Langerhans cell histiocytosis (LCH) is a rare disease characterized by the proliferation of abnormal Langerhans cells in various tissues and organs, including bone, skin, the lungs, and the pituitary gland. Hypothalamic–pituitary lesions in LCH often cause central diabetes insipidus (CDI), but the natural course of LCH in the CNS remains to be elucidated. In this study, we report an interesting case of altered LCH lesions in the CNS from the pituitary to the hypothalamus in a 45-year-old woman. She developed symptoms of polyuria and was diagnosed with CDI with lymphocytic hypophysitis due to an enlarged pituitary gland with stalk thickening shown on MRI. Short-term glucocorticoid therapy cured pituitary enlargement, but serum prolactin levels gradually increased. Six years later, the immunohistological findings of a skin biopsy revealed positive for leukocyte common antigen, S-100, and CD1a expression, indicating a diagnosis of LCH. MRI revealed a new lesion in the hypothalamus without pituitary involvement, likely due to LCH. Chemotherapy improved LCH lesions both in the skin and hypothalamus, but therapy was stopped on the patient’s request. Although adult-onset LCH is rare, it should be considered as a differential diagnosis in cases of CDI as the primary disease.
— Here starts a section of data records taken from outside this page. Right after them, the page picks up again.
Lemma persisted_spec r c sv fl :
  let r' := persisted a r c sv fl in
  gn_failures r' = fl /\ gn_cursor r' = (match c with Some _ => c | None => gn_cursor r end) /\
  (agent_file r' = agent_file r \/ c <> None /\ agent_file r' = Ok (Some {| cs_cursor := c |})).
Proof.
  cbv zeta. unfold persisted, persist_cursor, agent_file. destruct c as [c|]; [|split_and!; [done|done|by left]].
  pose proof (load_saved (gn_fs r) (ga_state_file a) {| cs_cursor := Some c |} (sv_written sv) (sv_renamed sv) true) as H.
  destruct (save_state _ _ _ _ _) as [fs res]. cbn [fst gn_fs gn_failures gn_cursor]. rewrite H.
  split_and!; [done|done|]. destruct res; [by right|by left].
Qed.

(** The first event among frames, if there is one, is that of an id. *)
Definition next_is (id : string) (fs : list Frame) : Prop :=
  forall ev evs, occurrences fs = ev :: evs -> eo_event_id ev = id.

(** A frame of the server. *)
Lemma agent_frame_spec r fr w sv r' out next :
  frame_cursor (client_frame fr) <> Some None -> failing_ok (gn_failures r) ->
  (forall id n, gn_failures r = Some (id, n) -> next_is id [fr]) ->
  agent_frame a r (client_frame fr) w sv = (r', out, next) ->
  attempts (gn_failures r) out = Some (gn_failures r') /\ failing_ok (gn_failures r') /\
  ((next <> Return /\ (next = Break -> is_final fr = true) /\
    settled out = eo_event_id <$> occurrences [fr] /\
    gn_failures r' = (match occurrences [fr] with [] => gn_failures r | _ => None end) /\
    gn_cursor r' = (match frame_cursor (client_frame fr) with Some x => x | None => gn_cursor r end) /\
    (agent_file r' = agent_file r \/
     exists x, frame_cursor (client_frame fr) = Some x /\ agent_file r' = Ok (Some {| cs_cursor := x |}))) \/
   (next = Break /\ settled out = [] /\ gn_cursor r' = gn_cursor r /\ agent_file r' = agent_file r /\
    exists ev n, fr = EventFrame ev /\ gn_failures r' = Some (eo_event_id ev, n))).
Proof.
  intros Hc Hok Hnext. destruct fr as [p|ev|p|id]; cbn [client_frame agent_frame].
  - intros [= <- <- <-]. destruct (persisted_spec (reset_backoff r) (ea_cursor p) sv (gn_failures r)) as (-> & -> & Hf).
    split; [done|]. split; [done|]. left. cbn [client_frame frame_cursor] in *. split_and!; try done.
    + by destruct (ea_cursor p).
    + destruct Hf as [Hf|[_ Hf]]; [by left|right; eauto].
  - intros H. apply agent_event_spec in H as (Hat & _ & Hcase); [|done|].
    2: { unfold same_event. destruct (gn_failures r) as [[id n]|] eqn:E; [|done]. apply bool_decide_eq_true. symmetry. by eapply (Hnext id n). }
    split; [done|]. cbn [client_frame frame_cursor] in *.
    destruct Hcase as [(-> & Hs & Hf & ->)|(-> & Hs & (n & Hf & Hn) & Hcur & Hfs)].
    + destruct (persisted_spec r (mjoin (eo_cursor ev)) sv None) as (E1 & E2 & E3). split; [by rewrite E1|]. left.
      split_and!; try done.
      * rewrite E2. by destruct (eo_cursor ev) as [[]|].
      * destruct E3 as [?|[Hne E3]]; [by left|right]. destruct (eo_cursor ev) as [[c|]|]; [|done..]. eauto.
    + split; [by rewrite Hf|]. right. split_and!; try done; [unfold agent_file; by rewrite Hfs|]. eauto.
  - intros [= <- <- <-]. destruct (persisted_spec r (eh_cursor p) sv (gn_failures r)) as (-> & -> & Hf).
    split; [done|]. split; [done|]. left. cbn [client_frame frame_cursor] in *. split_and!; try done.
    + by destruct (eh_cursor p).
    + destruct Hf as [Hf|[_ Hf]]; [by left|right; eauto].
  - intros [= <- <- <-]. split; [done|]. split; [done|]. left. split_and!; try done. by left.
Qed.

Lemma agent_items_cons r fr items idle worlds saves i :
  agent_items a r (Ok (client_frame fr) :: items) idle worlds saves i =
  if decide (idle = Some 0%nat) then (r, [], false)
  else
    let '(r1, out, next) := agent_frame a r (client_frame fr) (worlds i) (saves i) in
    match next with
    | Continue =>
        let '(r', out', ended) := agent_items a r1 items (pred <$> idle) worlds saves (Datatypes.S i) in (r', out ++ out', ended)
    | Break => (r1, out, false)
    | Return => (r1, out, true)
    end.
Proof. destruct idle as [[|k]|]; [done|by rewrite decide_False by done..]. Qed.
The clinical course in the present case indicated that LCH lesion was altered from pituitary to suprasellar extension; where such changes were observed, the possibility of LCH should be considered.

Learning points

  • Diagnosing the primary disease of CDI is challenging; therefore, careful observation is necessary in pathologically unknown cases.

  • Enhanced MRI should be performed in cases with suspected hypothalamic lesions, such as elevated serum prolactin.

  • Although adult-onset LCH is rare, it should be considered a differential diagnosis in cases of CDI as the primary disease.

  • The direction of changing CNS lesion from pituitary to suprasellar extension might be a unique MRI finding in LCH.